Alveolar-arterial oxygen gradient [P(Aa)O2], which is useful for the identification of acidosis due to differential disease caused by intrapulmonary disease and extrapulmonary disease.
Diagnosis
Diagnosis and diagnosis of respiratory acidosis in the elderly
In addition to the need to identify acute and chronic, and in addition to chronic respiratory acidosis, respiratory acidosis requires a metabolic acid-base balance disorder and a mixed acid-base balance disorder with metabolic acid-base poisoning.

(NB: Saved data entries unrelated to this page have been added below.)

Lemma pays_mem_read vm0 (Q : S -> RuntimeBalances -> Prop) a n :
  u64_ok a -> 0 <= n -> pays vm0 Q (mem_read a n) (fun _ => Q).
Proof.
  intros Ha Hn vm Hwf Hm Hp HQ.
  pose proof (pays_pure vm0 Q _ _ (mem_read_pure a n) (safe_mem_read a n Ha Hn)) as Hr.
  eapply wp_mono; [by apply Hr| |done]. intros bs v (? & ? & ? & ? & _). by split_and!.
Qed.

Lemma frame_inv_internal vm :
  frame_inv vm -> context_is_internal (context vm) = bool_decide (is_Some (running vm)).
Proof.
  unfold running. intros [_ [[-> ->]|[_ [h ->] _]]]; [done|]. by destruct (frames vm).
Qed.

Lemma message_output_affects a b c d :
  u64_ok a -> u64_ok b -> u64_ok c -> u64_ok d -> affects (message_output (S := S) a b c d).
Proof.
  intros Ha Hb Hc Hd vm Hwf Hm Hfi. unfold message_output. do 4 wp_step.
  change (f_to <$> head (frames vm)) with (running vm).
  case_if; [apply wp_merr; by apply wf_err|].
  eapply pays_unpaid; [apply pays_mem_read; [done|apply Hc]|done..|].
  intros data v1 Hw1 Hm1 Hp1 HQ1.
  eapply (pays_then vm (unpaid vm)); [by apply pays_mem_read_bytes|done..|].
  pay_next. intros recipient v1 Hw1 Hm1 Hp1 HQ1. do 2 wp_step.
  eapply (pays_then vm (unpaid vm)); [apply pays_mem_read_bytes; [by apply wf_reg_u64|done]|done..|].
  pay_next. intros sender v1 Hw1 Hm1 Hp1 HQ1.
  eapply (pays_then vm (unpaid vm)); [apply pays_debit; [by apply frame_inv_internal|done]|done..|].
  pay_next. intros [] v1 Hw1 Hm1 Hp1 He.
  destruct (txid_read v1 Hw1) as [txid Htx]; [rewrite (ps_regs _ _ Hp1) by done; apply Hfi|].
  do 3 wp_step. rewrite Htx. apply wp_lift. do 2 wp_step.
  eapply wp_mono; [apply (receipt_affected vm); try done; eapply eff_message; [apply Hd|done]| |done].
  intros [] vm' [rx Hrx]. eexists v1, _, rx. exact Hrx.
Qed.

(** ** Contract state *)

(** A state update of the running contract followed by a local part. *)
Lemma update_state_affects {A} vm0 d (f : S -> outcome RuntimeError (A * S)) (P : A -> Prop)
    (g : A -> M S unit) vm :
  (forall s, storage_wf s ->
     match f s with
     | Ok (a, s') => storage_wf s' /\ same_code s s' /\ same_balances s s' /\
         state_of_others s d s' /\ P a
     | Err (Bug _) | Crash => False
     | Err _ => True
     end) ->
  (forall a, P a -> safe any (g a)) ->
  running vm0 = Some d -> vm_wf vm -> money_wf vm -> pay_step vm0 vm ->
  unpaid vm0 (storage vm) (balances vm) ->
  wp (mbind_ (update_storage f) g)
    (fun _ vm' => exists v rs rx, affected vm0 vm' v rs rx) (fun e vm' => local_err e vm0 vm') vm.
Proof.
  intros Hf Hg Hd Hw Hm Hp HQ.
  eapply (pays_then vm0 (unpaid vm0) _ (fun a s' b' =>
    (same_balances (storage vm0) s' /\ state_of_others (storage vm0) d s' /\ b' = balances vm0) /\ P a));
    [|done..|].
  { apply pays_storage. intros s b [-> ->] Hs. specialize (Hf _ Hs).
    destruct (f (storage vm0)) as [[a s']|[]|]; try done.
    destruct Hf as (? & ? & ? & ? & ?). by split_and!. }
  pay_next. intros a v1 Hw1 Hm1 Hp1 [(Hb & Ho & Heq) Ha].
  eapply wp_mono; [by apply (Hg a Ha)| |intros e v; by apply pay_step_err].
  intros [] vm' (Hw' & Hl & _). exists v1, [], (receipts v1). apply affected_quiet; try done.
  by eapply eff_state.
Qed.

Lemma pays_write_reg_key vm0 (Q : S -> RuntimeBalances -> Prop) r :
  RegId.ok r -> pays vm0 Q (lift_panic (write_reg_key r)) (fun i s b => Q s b /\ free_reg i).
Proof. intros Hr. apply pays_pure; [done|by apply safe_write_reg_key]. Qed.

Lemma safe_gas_charge g : 0 <= g -> safe any (gas_charge (S := S) g).
Proof.
  intros Hg vm Hwf _. eapply wp_mono; [by apply local_gas_charge| |done].
  intros [] v (? & ? & _). by split_and!.
Qed.

Lemma state_write_word_affects a rb c :
  u64_ok a -> RegId.ok rb -> u64_ok c -> affects (state_write_word (S := S) a rb c).
Proof.
  intros Ha Hb Hc vm Hwf Hm Hfi. unfold state_write_word.
  eapply pays_unpaid; [apply pays_word_cost|done..|]. intros g v1 Hw1 Hm1 Hp1 [HQ1 Hg].
  eapply (pays_then vm (unpaid vm)); [by apply pays_write_reg_key|done..|].
  pay_next. intros i v1 Hw1 Hm1 Hp1 [HQ1 Hi].
  eapply (pays_then vm (unpaid vm)); [by apply pays_mem_read_bytes|done..|].
  pay_next. intros key v1 Hw1 Hm1 Hp1 HQ1.
  eapply (pays_then vm (unpaid vm)); [by apply pays_internal_contract|done..|].
  pay_next. intros d v1 Hw1 Hm1 Hp1 [HQ1 Hd].
  apply (update_state_affects vm d _ any); try done.
  - intros s Hs. unfold storage_result.
    destruct (contract_state_replace s d key _) as [[prev s']|] eqn:Er; [|done]. cbn.
    apply slot_replace_spec in Er as (? & ? & ? & _ & _ & Ho); [|done|].
    + split_and!; try done. intros c' k' Hne. apply Ho. congruence.
    + unfold slot_ok. rewrite zlen_app, zlen_to_be_bytes. done.
  - intros prev _.
    eapply safe_bind; [apply safe_put_reg; [done|apply bool_word_ok]|intros _ _].
    eapply (safe_bind any); [|intros _ _; apply safe_inc_pc].
    case_bool_decide; [|by apply safe_mret]. apply safe_gas_charge.
    unfold saturating_mul, u64_ok in *. lia.
Qed.

Lemma length_chunks_le {A} fuel n : forall l : list A, (length (chunks_fuel fuel n l) <= fuel)%nat.
Proof.
  induction fuel as [|fuel IH]; intros l; cbn; [by destruct l|].
  destruct l; cbn; [lia|]. specialize (IH (drop n (a :: l))). lia.
Qed.

Lemma chunks_exact_slots (l : list byte) : Forall slot_ok (chunks_exact 32 l).
Proof. apply Forall_forall. by intros c [Hc _]%list_elem_of_filter. Qed.

Lemma zlen_chunks_exact (n : Z) (l : list byte) : zlen (chunks_exact n l) <= zlen l.
Proof.
  unfold zlen, chunks_exact, chunks.
  pose proof (length_chunks_le (length l) (Z.to_nat n) l).
  pose proof (length_filter (fun c => zlen c = n) (chunks_fuel (length l) (Z.to_nat n) l)). lia.
Qed.

Lemma state_write_qword_affects a rb c d :
  u64_ok a -> RegId.ok rb -> u64_ok c -> u64_ok d -> affects (state_write_qword (S := S) a rb c d).
Proof.
  intros Ha Hb Hc Hd vm Hwf Hm Hfi. unfold state_write_qword.
  eapply pays_unpaid; [apply pays_word_cost|done..|]. intros g v1 Hw1 Hm1 Hp1 [HQ1 Hg].
  eapply (pays_then vm (unpaid vm)); [by apply pays_write_reg_key|done..|].
  pay_next. intros i v1 Hw1 Hm1 Hp1 [HQ1 Hi].
  eapply (pays_then vm (unpaid vm)); [by apply pays_internal_contract|done..|].
  pay_next. intros e v1 Hw1 Hm1 Hp1 [HQ1 He].
  eapply (pays_then vm (unpaid vm)); [by apply pays_mem_read_bytes|done..|].
  pay_next. intros key v1 Hw1 Hm1 Hp1 HQ1.
  assert (Hsm : u64_ok (saturating_mul 32 d)) by (unfold saturating_mul, u64_ok in *; lia).
  eapply (pays_then vm (unpaid vm));
    [apply pays_pure; [apply mem_read_pure|apply safe_mem_read; [done|apply Hsm]]|done..|].
  pay_next. intros bs v1 Hw1 Hm1 Hp1 [HQ1 Hbs].
  apply (update_state_affects vm e _ u64_ok); try done.
  - intros s Hs. unfold storage_result.
    destruct (contract_state_insert_range s e key _) as [[n s']|] eqn:Er; [|done]. cbn.
    apply insert_range_frame in Er as (? & ? & ? & ? & Hn); [|done|apply chunks_exact_slots].
    split_and!; try done. pose proof (zlen_chunks_exact 32 bs). unfold u64_ok in *. lia.
  - intros n Hn. eapply safe_bind; [by apply safe_put_reg|intros _ _].
    eapply (safe_bind any); [|intros _ _; apply safe_inc_pc].
    case_if; [|by apply safe_mret]. apply safe_gas_charge. unfold saturating_mul, u64_ok in *. lia.
Qed.

Lemma state_clear_qword_affects a rb c :
  u64_ok a -> RegId.ok rb -> u64_ok c -> affects (state_clear_qword (S := S) a rb c).
Proof.
  intros Ha Hb Hc vm Hwf Hm Hfi. unfold state_clear_qword.
  eapply pays_unpaid; [by apply pays_write_reg_key|done..|]. intros i v1 Hw1 Hm1 Hp1 [HQ1 Hi].
  eapply (pays_then vm (unpaid vm)); [apply (pays_pure _ _ _ any); [done|]|done..|].
  { apply safe_lift_panic. by destruct (to_usize c). }
  pay_next. intros n v1 Hw1 Hm1 Hp1 [HQ1 _].
  eapply (pays_then vm (unpaid vm)); [by apply pays_internal_contract|done..|].
  pay_next. intros d v1 Hw1 Hm1 Hp1 [HQ1 Hd].
  eapply (pays_then vm (unpaid vm)); [by apply pays_mem_read_bytes|done..|].
  pay_next. intros key v1 Hw1 Hm1 Hp1 HQ1.
  apply (update_state_affects vm d _ any); try done.
  - intros s Hs. unfold storage_result.
    destruct (contract_state_remove_range s d key n) as [[b s']|] eqn:Er; [|done]. cbn.
    apply remove_range_frame in Er as (? & ? & ? & ?); [by split_and!|done].
  - intros all _. eapply safe_bind; [apply safe_put_reg; [done|apply bool_word_ok]|intros _ _].
    apply safe_inc_pc.
Qed.
End EffectOps.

Phase identification, generally through blood gas detection combined with etiological analysis and diagnosis is not difficult, but the acid and alkali in the body is constantly changing under normal conditions, acid and alkali maintain dynamic balance, the factors affecting acid-base changes in disease conditions are more complicated, such as pathological changes, Drugs and treatments, changes in the body's compensatory capacity, etc., especially respiratory acidosis, develop and change rapidly, so in some cases, the diagnosis and differential diagnosis of respiratory acidosis can also occur, due to respiratory The compensatory form of the acidosis body is mainly the increase of renal secretion H+ and reabsorption of HCO3-, especially in patients with chronic hypercapnia, the increase of PCO2 in the blood, and the increase of HCO3-, when taking any effective treatment of enhanced ventilation, PaCO2 Can be rapidly reduced and HCO3- can not be rapidly reduced, resulting in metabolic alkalosis after hypercapnia That transition from respiratory acidosis metabolic alkalosis.
In addition, according to the history of respiratory acidosis and the analysis of etiology, the main cause of respiratory acidosis is determined, and the identification will help the choice of clinical correct treatment.